Muita violência tem a ver com a desestruturação e destruição da família, inclusive por leis e políticas contrárias à família; os efeitos são desastrosos para a sociedade pois, aquilo que a família constituída e amparada minimamente poderia fazer, acaba faltando na vida das pessoas e os problemas sobram para a sociedade e para o próprio Estado. Quem promove uma cultura desprovida de valores éticos, quem incentiva e explora a prostituição, a promiscuidade e incita à iniciação sexual precoce de crianças e adolescentes deveria pensar se não está incentivando, também, a violência sexual contra mulheres e crianças, ou apoiando comportamentos sexuais aberrantes, como os que são objeto de notícia na imprensa.
A negação das implicações morais e da responsabilidade social nos comportamentos individuais, bem como o incentivo à banalização do sexo e do casamento, está fragilizando a família e pode causa de violência. Alguém já fez uma análise séria das consequências da farta distribuição de preservativos, não só no sambódromo por autoridades, mas até em escolas, para crianças e adolescentes?

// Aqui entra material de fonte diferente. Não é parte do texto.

(* ===== verification/System.v ===== *)
(** * What the system guarantees

    The theorems about every execution of the whole system, read off the
    invariants of [Protocol]. Each is applied at a concrete execution of
    [Scenario] by the witness after it. *)

From S2P Require Import Prelude Proto EventStore Ledger Effects Validate Safety Wallet Holder Token.
From S2P Require Import TransferState TransferManifest TransferSaga TransferServer TransferLegal.
From S2P Require Import TransferSafety HolderSafety Dag TransactionState TransactionSaga.
From S2P Require Import TransactionLegal TransactionSafety Protocol Scenario.

Section theorems.
Context {C : Codec} {CL : CodecLaws C} {U : UuidPackage} {S256 : Sha256} {L : LedgerClient}.
Implicit Types (c : config) (id : string).
Notation transferOf c id := (stream (fst c) TransferAggregateType id).
Notation transactionOf c id := (stream (fst c) TransactionAggregateType id).

(** ** The log *)

(** What every append keeps: the numbering, and that an event's type is that of the
    message its payload is. *)
Definition typedLog (s : MemoryStore) : Prop :=
  wf_store s ∧ ∀ k, Forall (λ e, ∃ m, recorded m e) (stream_at s k).

Lemma exec_typed w o r w' : exec w o r w' → typedLog (w_store w) → typedLog (w_store w').
Proof.
  assert (∀ ws s' r0, AppendAtomic None (w_now w) ws (w_store w) = (s', r0) → typedLog (w_store w) → typedLog s') as Happ.
  { intros ws s' r0 Ha [Hwf Hrec]. split; [by eapply wf_after_append|]. intros k.
    destruct r0 as [[]|e]; [|by rewrite (AppendAtomic_err _ _ _ _ _ _ Ha)].
    destruct (AppendAtomic_ok _ _ _ _ _ k Ha) as [(sw & batch & _ & _ & _ & Hb & ->)|[_ ->]]; [|done].
    apply Forall_app. split; [done|]. apply staged_batch_recorded in Hb. clear -Hb. induction Hb; constructor; eauto. }
  destruct o; simpl; try (intros He; repeat match goal with H : _ ∧ _ |- _ => destruct H | H : ∃ _, _ |- _ => destruct H end;
    subst; simpl; by try congruence).
  - intros (s' & r0 & Ha & [[_ ->]|(e & _ & _ & [->| ->])]); [by eapply Happ|done|by eapply Happ].
Qed.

O desmantelamento da família mediante políticas públicas que atendem a grupos de pressão mais que ao interesse social e coletivo, sobretudo dos grupos sociais que mais necessitam da família, como as crianças, os idosos e os doentes, é uma grande irresponsabilidade e trará consequências graves para a sociedade e o Estado. A família é um bem para a pessoa e para a sociedade e, por isso, deve ser defendida e amparada por políticas públicas que lhe possibilitem o exercício de suas atribuições naturais e sociais.
Muita violência, infelizmente, tem origem debaixo do teto familiar. O caso triste do estupro das meninas por um padrasto, no Pernambuco, não é único; tais fatos devem ser denunciados. Muita violência está relacionada com a ausência de uma sólida educação recebida em família, ou com os ambientes já contaminados por toda sorte de sordidez, onde as crianças convivem desde cedo com vícios e violência, são vítimas dela e acabam sendo orientadas para repetir comportamentos violentos.
A superação da violência não acontecerá simplesmente por esquemas repressivos mas por mudanças de fundo cultural. A escola tem um papel importante na formação dos valores para uma convivência respeitosa e sadia. Mas, quando a própria escola está desamparada, o que se pode ainda esperar? Fico impressionado quando ouço ou leio que professores têm medo de entrar em certas salas de aulas freqüentadas por crianças e adolescentes... Faço votos que esta Campanha da Fraternidade se torne ocasião para uma séria reflexão sobre as causas da violência na sociedade.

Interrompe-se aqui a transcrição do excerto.